Consumo teórico x consumo real: o cruzamento que revela onde o estoque vaza
Consumo teórico é o que a cozinha DEVERIA ter gastado, calculado pelas vendas multiplicadas pela ficha técnica. Consumo real é o que de fato saiu do estoque, apurado por contagem. A diferença entre os dois é o número mais revelador da gestão de estoque: é ali que moram o desperdício, a porção fora do padrão e o desvio.
As duas contas
Consumo teórico = Σ (quantidade vendida de cada prato × quantidade do insumo na ficha técnica). Se o PDV registrou 300 pizzas de mussarela no mês e a ficha usa 180 g de queijo por pizza, o teórico de mussarela é 54 kg — mais o que as outras receitas do cardápio consomem do mesmo queijo.
Consumo real = estoque inicial + compras do período − estoque final, tudo por item e em quantidade física. Requer três dados confiáveis: uma contagem no início, as notas de entrada e uma contagem no fim. Sem contagem honesta nas pontas, o real vira chute.
Lendo a divergência
Divergência % = (real − teórico) ÷ teórico × 100. Até 2% a 3% é ruído operacional normal (pesagem a olho, sobras de borda, ficha ligeiramente otimista).

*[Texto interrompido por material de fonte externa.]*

Lemma star_op vm p op vm1 q : runs vm -> c !! p = Some (op_byte op) -> exec F ss op vm (Z.of_nat (S p)) = Continue vm1 q -> star vm (Z.of_nat p) vm1 q.
Proof.
  intros [Hr Hh] Hp He. eapply star_step; [done| |constructor]. by rewrite (step_op fn ss c vm p _ op _ Hr (code_drop _ _ Hp) (decode_op_byte op)).
Qed.

(** ** Operators *)

(** The value has the type that the operand is annotated with. *)
Definition operand (e : Expr) (v : Value) : Prop := exists t, type_of e = Some t /\ t <> TYPE_ANY /\ has_type v t.
Lemma operand_kind t e v : operand e v -> has_kind t e = true -> has_type v t.
Proof. intros (t' & Ht & _ & Hv) Hk. apply bool_decide_eq_true in Hk. congruence. Qed.
Lemma operand_int e i : operand e (VAL_INT i) -> has_kind TYPE_INT e = true.
Proof. intros (t & Ht & Ha & Hv). apply bool_decide_eq_true. destruct t; done. Qed.
Lemma operand_close e v v' : operand e v -> value_close v v' -> operand e v'.
Proof. intros (t & Ht & Ha & Hv) H. exists t. split; [done|]. split; [done|]. by eapply has_type_close. Qed.

Definition mod_annotated (t : option TypeKind) (op : TokenType) (l r : Expr) : Prop :=
  op = TOKEN_PERCENT -> both TYPE_INT l r = true -> t = Some TYPE_INT.

Lemma double_opcode_spec op o : double_opcode op = Some o ->
  exists d, o = stack_opcode (TDouble d) /\ forall limit x y, typed_result (TDouble d) (VAL_DOUBLE x) (VAL_DOUBLE y) = eval_operator limit op (VAL_DOUBLE x) (VAL_DOUBLE y).
Proof. destruct op; intros [= <-]; [exists DAdd|exists DSub|exists DMul|exists DDiv]; done. Qed.
Lemma int_opcode_spec op o : int_opcode op = Some o ->
  exists i, o = stack_opcode (TInt i) /\ forall limit x y, typed_result (TInt i) (VAL_INT x) (VAL_INT y) = eval_operator limit op (VAL_INT x) (VAL_INT y).
Proof. destruct op; intros [= <-]; [exists IAdd|exists ISub|exists IMul|exists IDiv|exists IMod|exists IAnd|exists IOr|exists IXor]; done. Qed.
Lemma generic_mod t l r a b : operand l a -> operand r b -> mod_annotated t TOKEN_PERCENT l r -> all_of TYPE_INT t l r = false ->
  eval_mod a b = compute_mod a b.
Proof.
  intros Ha Hb Hm Hn. unfold eval_mod. destruct a; try done. destruct b; try done. exfalso.
  assert (both TYPE_INT l r = true) as Hi by (apply andb_true_iff; split; by eapply operand_int).
  unfold all_of in Hn. rewrite (Hm eq_refl Hi), Hi in Hn. by rewrite bool_decide_true in Hn.
Qed.

Lemma binary_does t op l r o vm s a b ip :
  logical op = false -> binary_opcode t op l r = Some o -> operand l a -> operand r b -> mod_annotated t op l r ->
  error_message vm = None -> stack vm = s ++ [a; b] -> Z.of_nat (length s) < max_stack_size (config vm) ->
  does (exec F ss o vm ip) (eval_operator (max_string_length (config vm)) op a b) (fun v => Continue (with_stack (s ++ [v]) vm) ip).
Proof.
  intros Hl Ho Ha Hb Hm Hok Hs Hroom. unfold binary_opcode in Ho.
  destruct (all_of TYPE_DOUBLE t l r) eqn:Ed.
  { destruct (double_opcode op) eqn:E; [injection Ho as <-|].
    - apply double_opcode_spec in E as (d & -> & Hd). apply andb_true_iff in Ed as [_ [Kl Kr]%andb_true_iff].
      destruct (typed_inv a _ (operand_kind _ _ _ Ha Kl)) as [x ->]. destruct (typed_inv b _ (operand_kind _ _ _ Hb Kr)) as [y ->].
      rewrite <- Hd. by apply exec_typed_stack.
    - assert (all_of TYPE_INT t l r = false) as Ei.
      { apply not_true_iff_false. unfold all_of in *. intros [E1 _]%andb_true_iff. apply andb_true_iff in Ed as [E2 _].
        apply bool_decide_eq_true in E1, E2. congruence. }
      rewrite Ei in Ho. destruct op; try done; injection Ho as <-; cbn [exec eval_operator];
        try rewrite (generic_mod t l r) by done; auto using arith2_does, compare_does, equal_does. }
  destruct (all_of TYPE_INT t l r) eqn:Ei.
  { destruct (int_opcode op) eqn:E; [injection Ho as <-|].
    - apply int_opcode_spec in E as (d & -> & Hd). apply andb_true_iff in Ei as [_ [Kl Kr]%andb_true_iff].
      destruct (typed_inv a _ (operand_kind _ _ _ Ha Kl)) as [x ->]. destruct (typed_inv b _ (operand_kind _ _ _ Hb Kr)) as [y ->].
      rewrite <- Hd. by apply exec_typed_stack.
    - destruct op; try done; injection Ho as <-; cbn [exec eval_operator]; auto using arith2_does, compare_does, equal_does. }
  destruct op; try done; injection Ho as <-; cbn [exec eval_operator];
    try rewrite (generic_mod t l r) by done; auto using arith2_does, compare_does, equal_does.
Qed.

Lemma set_top_on vm s a v : stack vm = s ++ [a] -> set_top vm v = with_stack (s ++ [v]) vm.
Proof. intros Hs. unfold set_top. by rewrite Hs, removelast_last. Qed.

Section Operand1.
Context (vm : VM) (s : list Value) (a : Value) (ip : Z) (Hok : error_message vm = None).
Context (Hs : stack vm = s ++ [a]) (Hroom : Z.of_nat (length s) < max_stack_size (config vm)).
Notation next v := (Continue (with_stack (s ++ [v]) vm) ip).

Lemma unary_does t op o e : unary_opcode t op e = Some o -> operand e a -> does (exec F ss o vm ip) (eval_unary op a) (fun v => next v).
Proof.
  intros Ho Ha.
  assert (forall f x, a = VAL_INT x -> does (exec_unary_int f vm ip) (int_result (f x)) (fun v => next v)) as Hint.
  { intros f x ->. unfold exec_unary_int. rewrite Hs, last_snoc. destruct (f x); [|done]. cbn [int_result does]. by rewrite (set_top_on vm s (VAL_INT x)). }
  unfold unary_opcode in Ho. destruct op; simplify_eq.
  - destruct (bool_decide (t = Some TYPE_DOUBLE) && has_kind TYPE_DOUBLE e) eqn:Ed.
    { apply andb_true_iff in Ed as [_ K]. destruct (typed_inv a _ (operand_kind _ _ _ Ha K)) as [x Hx]. cbn [exec]. unfold exec_neg_double.
      rewrite Hs, last_snoc, Hx. cbn. by rewrite (set_top_on vm s a). }
    destruct (bool_decide (t = Some TYPE_INT) && has_kind TYPE_INT e) eqn:Ei; [|by apply arith1_does].
    apply andb_true_iff in Ei as [_ K]. destruct (typed_inv a _ (operand_kind _ _ _ Ha K)) as [x Hx].
    replace (eval_unary TOKEN_MINUS a) with (int_result (c_int64 (- x))) by (by rewrite Hx). by apply (Hint (fun x => c_int64 (- x))).
  - cbn [exec]. rewrite (pop_last vm s a Hs). destruct a; cbn [eval_unary does]; try (eexists; by split). by rewrite push_on.
  - destruct (bool_decide (t = Some TYPE_INT) && has_kind TYPE_INT e) eqn:Ei; [|by apply arith1_does].
    apply andb_true_iff in Ei as [_ K]. destruct (typed_inv a _ (operand_kind _ _ _ Ha K)) as [x Hx].
    replace (eval_unary TOKEN_BIT_NOT a) with (int_result (Some (Z.lnot x))) by (by rewrite Hx). by apply (Hint (fun x => Some (Z.lnot x))).
Qed.

Lemma cast_does target o : cast_opcode (Some target) = Some o -> does (exec F ss o vm ip) (eval_cast target a) (fun v => next v).
Proof. intros Ho. destruct target; try discriminate Ho; injection Ho as <-; cbn [exec eval_cast]; by apply arith1_does. Qed.

Lemma recip_does x : a = VAL_INT x -> does (exec F ss OP_RECIP_INT_TO_DOUBLE vm ip) (recip_int x) (fun v => next v).
Proof.
  intros Hx. cbn [exec]. unfold exec_recip. rewrite Hs, reverse_app, Hx. simpl. unfold recip_int.
  destruct (x =? 0); [eexists; by split|]. cbn [does]. by rewrite (set_top_on vm s a).
Qed.
Lemma dup_does : Z.of_nat (length s) + 1 < max_stack_size (config vm) -> exec F ss OP_DUP vm ip = Continue (on vm a) ip.
Proof. intros H. cbn [exec]. rewrite Hs, last_snoc. rewrite push_ok; [done|done|]. unfold count. rewrite Hs, length_app. simpl. lia. Qed.
End Operand1.
End Running.

(** ** Numbers *)

(** [1.0 / (x as double)] is what the reciprocal instruction computes. *)
Lemma recip_close limit d x : double_eq d double_one = true ->
  result_close (rbind (compute_cast_double (VAL_INT x)) (eval_operator limit TOKEN_SLASH (VAL_DOUBLE d))) (recip_int x).
Proof.
  intros Hd. cbn. unfold recip_int. rewrite double_of_int_zero. destruct (x =? 0); [reflexivity|]. apply computed_double.
  unfold double_arith. by rewrite (double_eq_one d Hd).
Qed.

(** The halved product of two successive numbers, without the overflow of the
    product. *)
Lemma half_product t : Z.quot (t * (t + 1)) 2 = if negb (Z.land t 1 =? 0) then t * Z.quot (t + 1) 2 else Z.quot t 2 * (t + 1).
Proof.
  change 1 with (Z.ones 1) at 2. rewrite Z.land_ones by lia. change (2 ^ 1) with 2. rewrite Zmod_odd. destruct (Z.odd t) eqn:E; cbn [negb Z.eqb].
  - apply Z.odd_spec in E as [k ->]. replace (2 * k + 1 + 1) with ((k + 1) * 2) by lia. rewrite Z.mul_assoc, !Z.quot_mul by lia. done.
  - assert (Z.even t = true) as Ee by (by rewrite <- Z.negb_odd, E). apply Z.even_spec in Ee as [k ->].
    replace (2 * k * (2 * k + 1)) with (k * (2 * k + 1) * 2) by lia. replace (2 * k) with (k * 2) at 2 by lia. rewrite !Z.quot_mul by lia. done.
Qed.

Lemma c_int64_some x y : c_int64 x = Some y -> x = y.
Proof. unfold c_int64. case_match; [by intros [= ->]|done]. Qed.
Lemma evala_denom_spec i j t p q s r :
  c_int64 (i + j) = Some t -> c_int64 (t + 1) = Some p -> c_int64 (t * p) = Some q -> c_int64 (Z.quot q 2 + i) = Some s -> c_int64 (s + 1) = Some r ->
  evala_denom i j = Some r.
Proof.
  assert (forall x y, c_int64 x = Some y -> Z.abs x <= 2 ^ 63) as Hr by (unfold c_int64, INT64_MIN, INT64_MAX; intros x y; case_match; [lia|done]).
  intros Ht Hp Hq Hs Hl. unfold evala_denom. rewrite Ht. cbn [obind]. rewrite Hp. cbn [obind]. pose proof (c_int64_some _ _ Hp) as <-. pose proof (c_int64_some _ _ Hq) as Eq.
  rewrite <- half_product, Eq.
  assert (c_int64 (Z.quot q 2) = Some (Z.quot q 2)) as ->.
  { pose proof (Hr _ _ Hq) as H. rewrite Eq in H. assert (Z.abs (Z.quot q 2) <= Z.quot (Z.abs q) 2) by (rewrite <- Z.quot_abs by lia; done).
    assert (Z.quot (Z.abs q) 2 <= Z.quot (2 ^ 63) 2) by (apply Z.quot_le_mono; lia). change (Z.quot (2 ^ 63) 2) with (2 ^ 62) in *.
    unfold c_int64, INT64_MIN, INT64_MAX. case_match; [done|lia]. }
  cbn [obind]. by rewrite Hs.
Qed.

De 3% a 5% já paga a investigação. Acima de 5% num item A é hemorragia com endereço.
Cada padrão de divergência conta uma história: estouro constante e uniforme sugere ficha técnica irreal ou porcionamento sistematicamente generoso — problema de treino e concha padronizada. Estouro concentrado em dias ou turnos específicos sugere desvio ou desperdício localizado — problema de gente. Real MENOR que o teórico também é alerta: ou a porção está sovinada (cliente percebe) ou a ficha está errada para cima e seus preços estão calculados sobre um custo fictício.
Como rodar o cruzamento sem enlouquecer
Não cruze os 400 itens do estoque — cruze onde está o dinheiro. Comece pelos 15 a 20 insumos da classe A (proteínas, queijos, destilados) e pelos historicamente 'sumidiços' (camarão, salmão, garrafas premium). Rode o cruzamento no mesmo ritmo do inventário rotativo: item contado toda semana ganha divergência apurada toda semana.
Pré-requisitos para o número prestar: fichas técnicas atualizadas com fator de correção, PDV registrando toda venda (incluindo cortesias e consumo de funcionário como categorias próprias) e quebras registradas com motivo — senão toda quebra legítima aparece disfarçada de desvio.
O que é consumo teórico e consumo real?
Consumo teórico é o gasto previsto: vendas do período multiplicadas pelas quantidades da ficha técnica. Consumo real é o gasto efetivo: estoque inicial + compras − estoque final, apurado por contagem. A diferença entre os dois quantifica perdas, desperdício e desvio.
Qual divergência entre teórico e real é aceitável?
Até 2% a 3% é considerado ruído operacional normal em food service. Entre 3% e 5% merece investigação; acima de 5% num insumo de alto valor indica problema concreto — porcionamento fora do padrão, quebra não registrada ou desvio.
Consumo real menor que o teórico é bom sinal?
Nem sempre. Pode significar porções servidas abaixo da ficha (o cliente recebe menos do que o prometido) ou ficha técnica superestimada — o que distorce o custo calculado dos pratos e, portanto, os preços. Divergência relevante em qualquer direção pede verificação da ficha e do porcionamento.